Task goal => Every line from the first in the listing below to the line containing "destruct vs as" is to be repeated exactly, and no line past it.

Provided data =>
Lemma Forall_apply {A} (P Q : A -> Prop) l : Forall (fun x => P x -> Q x) l -> Forall P l -> Forall Q l.
Proof. induction 1; intros H'; inv H'; auto. Qed.

(** The text of a value is scanned to the value, its strings sanitized. *)
Lemma encode_scans v : encodable v -> scans v.
Proof.
  induction v as [| |t|s|vs IH|ms IH] using json_induction; intros Hv st rest Hr Hd.
  - by destruct st as [|[] ?].
  - destruct b; by destruct st as [|[] ?].
  - inv Hv. by apply scan_number_text.
  - apply scan_string.
  - cbn [encode_json]. rewrite !sapp_assoc, sapp_cons, sapp_nil. cbn [scan_json step_json].
    change (begin_value st "[") with (pushParseState BeginValueOrEmpty (FArray []) st).
    rewrite (push_room _ _ _ _ Hr) by (cbn; lia). inv Hv.
    destruct vs as [|v vs]; [by destruct st as [|[] ?]|].
    pose proof (Forall_apply _ _ _ IH H0) as Hs. inv H0. destruct (encode_head v) as (c & s & E & Hc & Hb & _); [done|].
    destruct (Join_head c s (encode_json v) (map encode_json vs) "," ("]" +:+ rest) E) as [s' E'].
    cbn [map]. rewrite (scan_or_empty _ _ _ _ E' Hc Hb). change (encode_json v :: map encode_json vs)
      with (map encode_json (v :: vs)).
    rewrite scan_items; [done|done|]. apply Forall_forall. intros x Hx%list_elem_of_In.
    eapply room_items; [exact Hr|]. by apply in_map.
  - cbn [encode_json]. rewrite !sapp_assoc, sapp_cons, sapp_nil. cbn [scan_json step_json].
    change (begin_value st "{") with (pushParseState BeginStringOrEmpty (FObject [] EmptyString) st).
    rewrite (push_room _ _ _ _ Hr) by (cbn; lia). inv Hv.
    destruct ms as [|m ms]; [by destruct st as [|[] ?]|].
    change (fun m => appendString m.1 +:+ ":" +:+ encode_json m.2) with encode_member.
    rewrite scan_members; [done|by right|by apply (Forall_apply _ _ _ IH)|].
    apply Forall_forall. intros x Hx%list_elem_of_In.
    eapply room_items; [exact Hr|]. by apply (in_map (fun m => depth m.2)).
Qed.

(** Round trips. *)
Lemma Unmarshal_encode v :
  encodable v -> (N.of_nat (depth v) <= maxNestingDepth)%N -> Unmarshal_value (encode_json v) = Some (norm v).
Proof.
  intros Hv Hd. unfold Unmarshal_value. rewrite <- (sapp_nil_r (encode_json v)).
  by rewrite (encode_scans v Hv [] EmptyString).
Qed.

Lemma Decode_encode v rest :
  encodable v -> (N.of_nat (depth v) <= maxNestingDepth)%N -> delimits rest ->
  Decode_value (encode_json v +:+ rest) = Some (norm v).
Proof. intros Hv Hd Hr. unfold Decode_value. by rewrite (encode_scans v Hv [] rest). Qed.

(** ** Integers *)

Lemma pretty_char_digit n : (n < 10)%N -> is_digit (pretty_N_char n) = true /\ byteN (pretty_N_char n) = (48 + n)%N.
Proof.
  intros H. assert (E : n = N.of_nat (N.to_nat n)) by lia. rewrite E. assert (L : N.to_nat n < 10) by lia.
  revert L. generalize (N.to_nat n). intros k L. do 10 (destruct k as [|k]; [done|]). lia.
Qed.

(** The digits of a positive number: the first is not zero. *)
Lemma pretty_go_digits x s : (0 < x)%N -> exists c ds,
  pretty_N_go x s = String c (ds +:+ s) /\ between 49 57 (byteN c) = true /\ sforall is_digit ds = true
  /\ atoi 0 (String c ds) = Some (Z.of_N x).
Proof.
  revert s. induction (N.lt_wf_0 x) as [x _ IH]. intros s Hx. rewrite pretty_N_go_step by done.
  destruct (pretty_char_digit (x mod 10)) as [Hd Hb]; [lia|].
  destruct (decide (x / 10 = 0)%N) as [E|E].
  - rewrite E, pretty_N_go_0. exists (pretty_N_char (x mod 10)), EmptyString. split_and!; [done| |done|].
    + apply between_spec. rewrite Hb. zify. Z.div_mod_to_equations. lia.
    + cbn [atoi]. rewrite Hd, Hb. f_equal. zify. Z.div_mod_to_equations. lia.
  - destruct (IH (x / 10)%N ltac:(lia) (String (pretty_N_char (x mod 10)) s)) as (c & ds & -> & Hc & Hds & Ha);
      [lia|].
    exists c, (ds +:+ String (pretty_N_char (x mod 10)) EmptyString). split_and!; [|done| |].
    + by rewrite sapp_assoc.
    + rewrite sforall_app, Hds. cbn [sforall]. by rewrite Hd.
    + change (String c (ds +:+ ?t)) with (String c ds +:+ t). rewrite (atoi_app _ _ _ _ Ha). cbn [atoi].
      rewrite Hd, Hb. f_equal. zify. Z.div_mod_to_equations. lia.
Qed.

Lemma number_run_digits ds n' : sforall is_digit ds = true -> n' = NInt -> number_run n' ds = Some NInt.
Proof.
  intros Hd ->. induction ds as [|c ds IH]; [done|]. cbn [sforall] in Hd. apply andb_true_iff in Hd as [Hc Hd].
  cbn [number_run]. rewrite <- (IH Hd). revert Hc.
  destruct c as [[] [] [] [] [] [] [] []]; intros H; (discriminate H || done).
Qed.

Lemma number_text_positive c ds :
  between 49 57 (byteN c) = true -> sforall is_digit ds = true ->
  number_text (String c ds) = true /\ number_run NNeg (String c ds) = Some NInt.
Proof.
  intros Hc Hd. cbn [number_text number_run].
  assert (E : begin_value [] c = Continue (InNumber NInt (String c EmptyString)) [] /\ number_step NNeg c = Some NInt).
  { revert Hc. destruct c as [[] [] [] [] [] [] [] []]; intros H; (discriminate H || done). }
  destruct E as [-> ->]. by rewrite (number_run_digits ds NInt).
Qed.

Lemma pretty_pos_digits p : exists c ds,
  pretty (Z.pos p) = String c ds /\ between 49 57 (byteN c) = true /\ sforall is_digit ds = true
  /\ atoi 0 (String c ds) = Some (Z.pos p).
Proof.
  destruct (pretty_go_digits (N.pos p) EmptyString) as (c & ds & E & H); [done|]. rewrite sapp_nil_r in E.
  exists c, ds. split; [exact E|exact H].
Qed.

(** The text of an integer is a number and ParseInt reads it back. *)
Lemma JInt_encodable n : encodable (JInt n).
Proof.
  apply enc_number. destruct n as [|p|p]; [done| |].
  - destruct (pretty_pos_digits p) as (c & ds & -> & Hc & Hd & _). by apply number_text_positive.
  - change (pretty (Z.neg p)) with (String "-" (pretty (Z.pos p))).
    destruct (pretty_pos_digits p) as (c & ds & -> & Hc & Hd & _).
    destruct (number_text_positive c ds Hc Hd) as [_ E].
    cbn [number_text]. change (begin_value [] "-") with (Continue (InNumber NNeg "-") []). cbv iota. by rewrite E.
Qed.
Lemma keyword_word p w d q :
  leading p -> all_ident w = true -> w <> EmptyString -> separator d = true ->
  keyword (p +:+ (w +:+ String d q)) = ToUpper w.
Proof.
  intros Hp Hw Hne Hd. unfold keyword. rewrite stripLeading_leading by done.
  destruct w as [|c w]; [done|]. rewrite sapp_cons, stripLeading_ident, <- sapp_cons, firstToken_word;
    [done..|by apply andb_true_iff in Hw as [? _]].
Qed.

Lemma ungated_word kw : kw ∈ ungated -> all_ident kw = true /\ kw <> EmptyString /\ ToUpper kw = kw.
Proof.
  intros H. assert (C : forallb (fun k => all_ident k && negb (bool_decide (k = EmptyString))
    && isASCII k && bool_decide (smap upper_byte k = k)) ungated = true) by (vm_compute; reflexivity).
  rewrite forallb_forall in C. apply list_elem_of_In in H. apply C in H.
  rewrite !andb_true_iff, negb_true_iff, bool_decide_eq_false, bool_decide_eq_true in H.
  rewrite ToUpper_ascii; tauto.
Qed.

Lemma ungated_not_mutation sql : keyword sql ∈ ungated -> Classify sql <> KindMutation.
Proof.
  intros H Hm. rewrite Classify_by_keyword in Hm. rewrite bool_decide_eq_false_2 in Hm.
  - repeat case_bool_decide; try done. unfold ungated in H.
    by apply elem_of_app in H as [?|?].
  - intros Hs. assert (C : forallb (fun k => bool_decide (k ∉ ungated)) scanned = true)
      by (vm_compute; reflexivity).
    rewrite forallb_forall in C. apply list_elem_of_In in Hs. apply C in Hs.
    by apply bool_decide_eq_true in Hs.
Qed.

(** The classification reads one token: after one of the listed read,
    session or [PREPARE] keywords and a separator, the rest of the text is not
    looked at, whatever statements it holds. *)
Theorem Classify_first_token p kw d q :
  leading p -> kw ∈ ungated -> separator d = true ->
  Classify (p +:+ (kw +:+ String d q)) <> KindMutation.
Proof.
  intros Hp Hk Hd. destruct (ungated_word kw Hk) as (Hi & Hne & Hu).
  apply ungated_not_mutation. by rewrite keyword_word, Hu.
Qed.

End ClassifyTheorems.

(** containsWord decides the occurrence of a delimited word: for a
    non-empty word of identifier characters (every keyword it is called with)
    its loop ends and finds a delimited occurrence exactly when there is one,
    although it skips a whole word length after each rejected occurrence. *)
Theorem containsWord_spec s w :
  w <> EmptyString -> all_ident w = true ->
  containsWord_loop (S (String.length s)) s w 0 = Some (containsWord s w)
  /\ (containsWord s w = true <-> exists i, word_at s w i).
Proof. intros Hw Hi. split; [by apply containsWord_run|by apply containsWord_word_at]. Qed.

(** The loop of stripLeading ends, and removes a run of blanks and
    complete comments up to the first byte that is neither, or everything when
    it meets an unterminated comment. *)
Theorem stripLeading_spec sql :
  stripLeading_loop (S (String.length sql)) sql = Some (stripLeading sql) /\
  exists p r, leading p /\ sql = p +:+ r /\
    ((stripLeading sql = r /\ code_start r)
     \/ (stripLeading sql = EmptyString /\ unterminated r)).
Proof. split; [apply stripLeading_loop_default; lia|apply stripLeading_run]. Qed.

(** ** The theorems at concrete inputs *)

Module Witnesses.
#[local] Existing Instance ascii_only.

Definition comment : string := "/* why */ ".

Lemma comment_leading : leading comment.
Proof.
  apply (leading_block "/* why */" " ").
  - split; [reflexivity|]. exists 7. split; vm_compute; reflexivity.
  - apply (leading_blank " "%char EmptyString eq_refl leading_nil).
Defined.

Lemma Classify_leading_witness :
  leading comment /\ Classify (comment +:+ "DROP TABLE t") = Classify "DROP TABLE t".
Proof. split; [exact comment_leading|exact (Classify_leading comment "DROP TABLE t" comment_leading)]. Defined.

Lemma Classify_danger_witness :
  stripLeading "EXPLAIN ANALYZE deLete FROM t" = "EXPLAIN ANALYZE " +:+ ("deLete" +:+ " FROM t") /\
  Classify "EXPLAIN ANALYZE deLete FROM t" = KindMutation.
Proof.
  split; [vm_compute; reflexivity|].
  apply (Classify_danger "EXPLAIN ANALYZE deLete FROM t" "EXPLAIN ANALYZE " "deLete" " FROM t");
    try (vm_compute; reflexivity); try (apply (bool_decide_unpack _); vm_compute; exact I).
  - right. exists "EXPLAIN ANALYZE", " "%char. split; vm_compute; reflexivity.
  - right. exists " "%char, "FROM t". split; vm_compute; reflexivity.
Defined.

Lemma Classify_case_witness :
  isASCII "select * from t" = true /\ Classify (ToUpper "select * from t") = Classify "select * from t".
Proof. split; [reflexivity|exact (Classify_case "select * from t" eq_refl)]. Defined.

Lemma containsWord_spec_witness :
  "DELETE" <> EmptyString /\
  containsWord_loop 18 "DELETED OR DELETE" "DELETE" 0 = Some (containsWord "DELETED OR DELETE" "DELETE") /\
  (containsWord "DELETED OR DELETE" "DELETE" = true <-> exists i, word_at "DELETED OR DELETE" "DELETE" i).
Proof.
  split; [discriminate|].
  exact (containsWord_spec "DELETED OR DELETE" "DELETE" ltac:(discriminate) eq_refl).
Defined.

Lemma Classify_first_token_witness :
  "SELECT" ∈ ungated /\ Classify (comment +:+ ("SELECT" +:+ String " " "1; DELETE FROM t")) <> KindMutation.
Proof.
  assert (H : "SELECT" ∈ ungated) by (apply (bool_decide_unpack _); vm_compute; exact I).
  split; [exact H|].
  exact (Classify_first_token comment "SELECT" " "%char "1; DELETE FROM t" comment_leading H eq_refl).
Defined.
End Witnesses.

Exercise answer =>
Lemma Forall_apply {A} (P Q : A -> Prop) l : Forall (fun x => P x -> Q x) l -> Forall P l -> Forall Q l.
Proof. induction 1; intros H'; inv H'; auto. Qed.

(** The text of a value is scanned to the value, its strings sanitized. *)
Lemma encode_scans v : encodable v -> scans v.
Proof.
  induction v as [| |t|s|vs IH|ms IH] using json_induction; intros Hv st rest Hr Hd.
  - by destruct st as [|[] ?].
  - destruct b; by destruct st as [|[] ?].
  - inv Hv. by apply scan_number_text.
  - apply scan_string.
  - cbn [encode_json]. rewrite !sapp_assoc, sapp_cons, sapp_nil. cbn [scan_json step_json].
    change (begin_value st "[") with (pushParseState BeginValueOrEmpty (FArray []) st).
    rewrite (push_room _ _ _ _ Hr) by (cbn; lia). inv Hv.
    destruct vs as [|v vs]; [by destruct st as [|[] ?]|].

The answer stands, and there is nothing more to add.